VINCENZO ALEXANDER CIRILLO, IL VESUVIO DENTRO

Vive la notte. Dorme pochissimo, perchè già pensa al giorno che verrà, rincorrendo un continuo domani, senza mai volgere le spalle al passato. Un giovane uomo che cerca se stesso negli altri. Così mi appare Vincenzo Alexander Cirillo. Uno sguardo inquieto, in bilico sul ponte sospeso tra i sogni e la vita, senza paura.

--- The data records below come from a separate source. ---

Definition parse_lines `{StrLower} (lines : list str) : Exc (list Row) :=
  st ← for_each loop_body {| attempts := ∅; emitted := [] |} lines;
  Ok (emitted st).

(** *** The report *)

(** [str(n)] and the [{n}] of an f-string, for an [int]. *)
Definition repr_int (n : Z) : str := u (NilEmpty.string_of_int (Z.to_int n)).

(** [sep.join(parts)]. *)
Fixpoint join (sep : str) (parts : list str) : str :=
  match parts with
  | [] => []
  | [p] => p
  | p :: rest => p ++ sep ++ join sep rest
  end.

(** [collections.Counter]: the keys in the order of their first occurrence,
    each with its count. *)
Fixpoint counter_incr (key : str) (c : list (str * nat)) : list (str * nat) :=
  match c with
  | [] => [(key, 1%nat)]
  | (k, n) :: c' =>
    if str_eqb k key then (k, S n) :: c' else (k, n) :: counter_incr key c'
  end.

Definition Counter (keys : list str) : list (str * nat) :=
  foldl (λ c key, counter_incr key c) [] keys.

(** [sorted(items, key=itemgetter(1), reverse=True)]: the sort is stable, so
    equal counts stay in the order of the counter. *)
Fixpoint insert_by_count (x : str * nat) (sorted : list (str * nat)) : list (str * nat) :=
  match sorted with
  | [] => [x]
  | y :: sorted' =>
    if (snd y <=? snd x)%nat then x :: sorted
    else y :: insert_by_count x sorted'
  end.

Definition most_common_all (c : list (str * nat)) : list (str * nat) :=
  foldr insert_by_count [] c.

(** [Counter.most_common(n)] is [heapq.nlargest(n, items, key=itemgetter(1))],
    the first [n] of the same sorted list. *)
Definition most_common (n : nat) (c : list (str * nat)) : list (str * nat) :=
  take n (most_common_all c).

(** The line of one counter item in the report. *)
Definition item_line (item : str * nat) : str :=
  u "- `" ++ fst item ++ u "`: " ++ repr_int (Z.of_nat (snd item)).

Definition nonempty (s : str) : bool :=
  match s with
  | [] => false
  | _ :: _ => true
  end.

Definition with_label (label : str) (entries : list Row) : list Row :=
  filter (λ x, row_label x = label) entries.

Definition build_summary (entries : list Row) : str :=
  match entries with
  | [] =>
    u "# AI training summary" ++ [NL; NL]
    ++ u "Нет завершённых попыток scanner_finish в логе." ++ [NL]
  | _ :: _ =>
    let total := length entries in
    let successes := with_label (u "success") entries in
    let failures := with_label (u "failed") entries in
    let empties := with_label (u "empty") entries in
    let success_queries :=
      Counter (filter (λ q, nonempty q = true) (row_query <$> successes)) in
    let fail_types :=
      Counter (filter (λ t, nonempty t = true) (row_error_type <$> failures)) in
    let providers := Counter (row_provider <$> entries) in
    let modes := Counter (row_mode <$> entries) in
    let lines :=
      [u "# AI training summary";
       [];
       u "- Всего попыток: " ++ repr_int (Z.of_nat total);
       u "- Успешных (found>0): " ++ repr_int (Z.of_nat (length successes));
       u "- Пустых (found=0, без явной ошибки): "
         ++ repr_int (Z.of_nat (length empties));
       u "- Ошибок: " ++ repr_int (Z.of_nat (length failures));
       [];
       u "## Топ успешных запросов"]
      ++ match success_queries with
         | _ :: _ => item_line <$> most_common 10 success_queries
         | [] => [u "- нет данных"]
         end
      ++ [[]; u "## Частые причины ошибок"]
      ++ match fail_types with
         | _ :: _ => item_line <$> most_common 10 fail_types
         | [] => [u "- нет данных"]
         end
      ++ [[]; u "## Распределение по provider"]
      ++ (item_line <$> most_common_all providers)
      ++ [[]; u "## Распределение по mode"]
      ++ (item_line <$> most_common_all modes)
      ++ [[];
          u "## Рекомендация по обучению";
          u "- Используйте только запросы с `label=success` для пополнения шаблонов `LocalAiQueryAssistant`.";
          u "- Для `dns/timeout` не обучайте AI-формулировки, сначала исправьте сеть/DNS/прокси.";
          u "- Новые AI-варианты добавляйте партиями по 3-5 и проверяйте успех до/после."] in
    join [NL] lines ++ [NL]
  end.

(** *** The export *)

Definition hex_digit (d : N) : N := (if d <? 10 then 48 + d else 87 + d)%N.

(** [json.dumps(text, ensure_ascii=False)]: quote, backslash and the control
    characters are escaped, every other character is kept. *)
Definition json_escape (c : N) : str :=
  (if c =? 34 then [92; 34]
   else if c =? 92 then [92; 92]
   else if c =? 8 then [92; 98]
   else if c =? 12 then [92; 102]
   else if c =? 10 then [92; 110]
   else if c =? 13 then [92; 114]
   else if c =? 9 then [92; 116]
   else if c <? 32 then [92; 117; 48; 48; hex_digit (c / 16); hex_digit (c mod 16)]
   else [c])%N.

Definition json_str (s : str) : str := [34%N] ++ (s ≫= json_escape) ++ [34%N].

Definition json_member (key value : str) : str := json_str key ++ u ": " ++ value.

(** [json.dumps(row, ensure_ascii=False)], the keys in the order of the dict. *)
Definition json_dumps (row : Row) : str :=
  u "{"
  ++ join (u ", ")
       [json_member (u "attempt") (repr_int (row_attempt row));
        json_member (u "started_at") (repr_int (row_started_at row));
        json_member (u "finished_at") (repr_int (row_finished_at row));
        json_member (u "query") (json_str (row_query row));
        json_member (u "provider") (json_str (row_provider row));
        json_member (u "mode") (json_str (row_mode row));
        json_member (u "preset") (json_str (row_preset row));
        json_member (u "found") (repr_int (row_found row));
        json_member (u "label") (json_str (row_label row));
        json_member (u "error_type") (json_str (row_error_type row));
        json_member (u "error") (json_str (row_error row));
        json_member (u "statuses")
          (u "[" ++ join (u ", ") (json_str <$> row_statuses row) ++ u "]")]
  ++ u "}".

(** What [main] writes to the JSONL file, one element per [f.write]. *)
Definition export_lines (entries : list Row) : list str :=
  (λ row, json_dumps row ++ [NL]) <$> entries.

(** The two artifacts [main] writes for the lines it has read: the lines of
    the JSONL file and the text of the summary. *)
Definition main_outputs `{StrLower} (lines : list str) : Exc (list str * str) :=
  entries ← parse_lines lines;
  Ok (export_lines entries, build_summary entries).

(** ** Vocabulary of the properties *)

(** *** Decoded events *)

(** What one iteration knows of a line that matches [LINE_RE]: the locals
    [ts], [status], [msg] and [attempt_id]. *)
Record Event := mkEvent {
  ev_ts : Z;
  ev_status : str;
  ev_msg : str;
  ev_attempt : option Z
}.

Definition decode_line (line : str) : Exc (option Event) :=
  match re_match LINE_RE line with
  | None => Ok None
  | Some m =>
    ts ← py_int (group 1 m);
    attempt_id ← parse_attempt_id (strip (group 4 m));
    Ok (Some (mkEvent ts (strip (group 2 m)) (strip (group 4 m)) attempt_id))
  end.

Fixpoint decode_all (lines : list str) : Exc (list Event) :=
  match lines with
  | [] => Ok []
  | line :: lines' =>
    oe ← decode_line line;
    evs ← decode_all lines';
    Ok (match oe with
        | Some e => e :: evs
        | None => evs
        end)
  end.

Definition handle `{StrLower} (st : Loop) (e : Event) : Loop :=
  handle_event st (ev_ts e) (ev_status e) (ev_msg e) (ev_attempt e).

Definition run `{StrLower} (evs : list Event) (st : Loop) : Loop :=
  foldl handle st evs.

Definition Loop0 : Loop := {| attempts := ∅; emitted := [] |}.

(** *** Attempts of a stream *)

(** An attempt: the start event that opens it, the later events that carry
    its id, and the finish event that closes it. *)
Record Attempt := mkAttempt {
  a_id : Z;
  a_start : Event;
  a_body : list Event;
  a_finish : Event
}.

Definition is_start (e : Event) : bool := str_eqb (ev_status e) (u "scanner_start").
Definition is_finish (e : Event) : bool := str_eqb (ev_status e) (u "scanner_finish").
Definition has_id (id : Z) (e : Event) : bool := bool_decide (ev_attempt e = Some id).

(** [a] is an attempt of the stream [evs], closed by a finish event: between
    its start and its finish no event of the same id starts or finishes. *)
Definition closed_attempt (evs : list Event) (a : Attempt) : Prop :=
  ∃ pre mid post,
    evs = pre ++ a_start a :: mid ++ a_finish a :: post
    ∧ is_start (a_start a) = true ∧ has_id (a_id a) (a_start a) = true
    ∧ is_finish (a_finish a) = true ∧ has_id (a_id a) (a_finish a) = true
    ∧ a_body a = filter (λ e, has_id (a_id a) e = true) mid
    ∧ Forall (λ e, is_start e = false ∧ is_finish e = false) (a_body a).

Definition closed_attempt_of (lines : list str) (a : Attempt) : Prop :=
  ∃ evs, decode_all lines = Ok evs ∧ closed_attempt evs a.

(** The state of the attempt once its finish event is recorded, and the row
    the loop then builds from it. *)
Definition record (state : AttemptState) (e : Event) : AttemptState :=
  record_event (ev_status e) (ev_msg e) state.

Definition final_state (a : Attempt) : AttemptState :=
  let s := a_start a in
  foldl record (open_attempt (ev_ts s) (ev_status s) (ev_msg s) (a_id a))
        (a_body a ++ [a_finish a]).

Vincenzo che copre i suoi sentimenti per difenderli, osserva e ascolta; fa politica, ma senza urlare, con autoironia; così come recita senza strafare, portando in scena se stesso. Gli occhiali da sole non lo schermano mai abbastanza, timido davanti al cartoccio di fritturine mangiate distrattamente, già pensando a quale emozione vivere un attimo dopo. Sarà forse questa eterna inquietudine, che lo ha portato da un mondo all’altro in politica, e che lo ha spinto negli States, e poi dall’università al set, e dalla scrivania ancora alla tv, dove Vincenzo Cirillo è per tutti Vincenzo Alexander. Sbircia le domande, vuole iniziare subito, e allora si parte, da quel Vesuvio che sovrasta la sua Trecase, dove per tanti anni è stato consigliere.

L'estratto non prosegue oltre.